岡村:  そうですね。私も出来上がった時に拝見して、ああ谷口先生のデザインっていうか、大拙先生を理解するというのを、「天井が低いと駄目だ」というのがひと言聞こえてもうできるだけと思われたのかなと思ったりしておりますね。しかし本当に美しいものを造って頂きました。形っていうものは、仙(せんがい)(江戸時代の臨済宗古月派の禅僧、画家。禅味溢れる絵画で知られる:1750-1837)さんじゃないですけど、三角から、三角を二つ合わせると四角になるわけですよね。
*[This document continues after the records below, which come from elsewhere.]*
(** * openlist_api: the transport core, the hashed login and the uploads

    A shallow embedding of [client.py], [exceptions.py] and of the two
    places of [auth.py] and [fs.py] that build a request by computation
    ([login_hash], [form_upload], [stream_upload]).

    Conventions.
    - A Python [str] is a Rocq [string] holding the text in UTF-8, so that
      [s.encode()] is the identity on the representation.
    - A Python [dict] with string keys and string values (the headers) is a
      [gmap string string]; [d.update(e)] is the union that prefers [e].
    - Python exceptions are values of [PyExn]; a call that may raise returns
      a [PyResult].  [try]/[except] is a [match] on the raised value.
    - The network is a parameter: a [Transport] maps the request that
      [requests.Session.request] receives to what that call does. *)

From Stdlib Require Import ZArith NArith String Ascii List Bool Lia.
From Stdlib Require Import DecimalString.
From stdpp Require Import base option gmap strings.

Import ListNotations.
Local Open Scope string_scope.
Local Open Scope Z_scope.

(** ** JSON values, as [json.loads] builds them *)

#[local] Set Warnings "-register-all".

Inductive JsonValue : Type :=
| JNull
| JBool (b : bool)
| JNum (n : Z)
| JStr (s : string)
| JArr (items : list JsonValue)
| JObj (fields : list (string * JsonValue)).

(** [d.get(key, default)] on the fields of a JSON object. *)
Fixpoint dict_get (fields : list (string * JsonValue)) (key : string)
    (default : JsonValue) : JsonValue :=
  match fields with
  | [] => default
  | (k, v) :: rest => if String.eqb k key then v else dict_get rest key default
  end.

(** ** requests: responses and exceptions *)

(** The body of a response as [Response.json] sees it: a well-formed JSON
    document; a text the decoder rejects with its [JSONDecodeError]; or a
    text on which the decoder raises another exception of its own, which
    [Response.json] lets through ([ValueError] for an integer of more
    digits than the interpreter converts, [RecursionError] for a nesting
    too deep). *)
Inductive Body : Type :=
| JsonBody (value : JsonValue)
| MalformedBody (text : string) (decode_error : string)
| UndecodedBody (text : string) (class_name : string) (error : string).

Record Response : Type := mkResponse {
  status_code : Z;
  reason : string;
  url : string;
  body : Body
}.

(** The classes of [requests.exceptions]; every one of them derives from
    [RequestException]. *)
Inductive RequestsExn : Type :=
| RequestException
| InvalidJSONError
| JSONDecodeError
| HTTPError
| ConnectionError
| ProxyError
| SSLError
| Timeout
| ConnectTimeout
| ReadTimeout
| URLRequired
| TooManyRedirects
| MissingSchema
| InvalidSchema
| InvalidURL
| InvalidProxyURL
| InvalidHeader
| ChunkedEncodingError
| ContentDecodingError
| StreamConsumedError
| RetryError
| UnrewindableBodyError.

(** [isinstance(e, requests.exceptions.Timeout)] *)
Definition is_Timeout (c : RequestsExn) : bool :=
  match c with
  | Timeout | ConnectTimeout | ReadTimeout => true
  | _ => false
  end.

(** [isinstance(e, requests.exceptions.ConnectionError)] *)
Definition is_ConnectionError (c : RequestsExn) : bool :=
  match c with
  | ConnectionError | ProxyError | SSLError | ConnectTimeout => true
  | _ => false
  end.

(** [isinstance(e, requests.exceptions.HTTPError)] *)
Definition is_HTTPError (c : RequestsExn) : bool :=
  match c with
  | HTTPError => true
  | _ => false
  end.

(** ** exceptions.py *)

(** The exception classes of the package.  [OpenListAPIError] is the base
    class, raised as such for the statuses no subclass stands for. *)
Inductive ErrorKind : Type :=
| OpenListAPIError
| AuthenticationError
| AuthorizationError
| NotFoundError
| ValidationError
| NetworkError
| ServerError.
その三角が―色っていうの、色っていうのは形っていう仏教用語で、色が形という意味ですよね。
 
金光:  「色即是空(しきそくぜくう)」の「色」ですね。
 
岡村:  それがああこういうふうにして、三角を二つ持ってくると四角になるんだなっていう意味も何か感じましたですね、これにね。それがまた「空」だっていうこと。「色即是空」という「般若心経」のもとにある概念ですね。そして「空即是色」っていうこと。両方合わせて書いてありますけれども、それがこの何て言うんですかね、空っていうのは枠のない空ですから、無っていうことと一緒なんですから、何もないことが全てあるものに何もないものが…。
金光:  無と有の関係みたいなのが。
 
岡村:  そうですね。即あるという。同時にあるということを言って頂いてるというのが感じられました。
 
金光:  無分別の世界があるということですね。
 
岡村:  そう分別と無分別が両方ないと、どちら側もないですよね。そういうことを感じるというのがありますですね。思い切った真四角というのがね。それがとても何か珍しいっていうか。
 
金光:  ここの天井の四角を見て、向こうのお部屋の三角、四角を連想できる人がいたら立派なものでございますね、なかなか。
 
岡村:  そうですね。そうして頂くと一番いいかなと思って。それで外は水鏡ですからね。それは私たちの心そのものを映して頂けるっていうのがありますから。
 
金光:  ただ風がない時は穏やかですけれども、ちょっと風が来ると…
 
岡村:  そう波が立つんですね。本当にいろんな意味で、仏教の真実というものをね、仏さんの真実というものを表して頂いてるかなと思って喜んでいるんですね。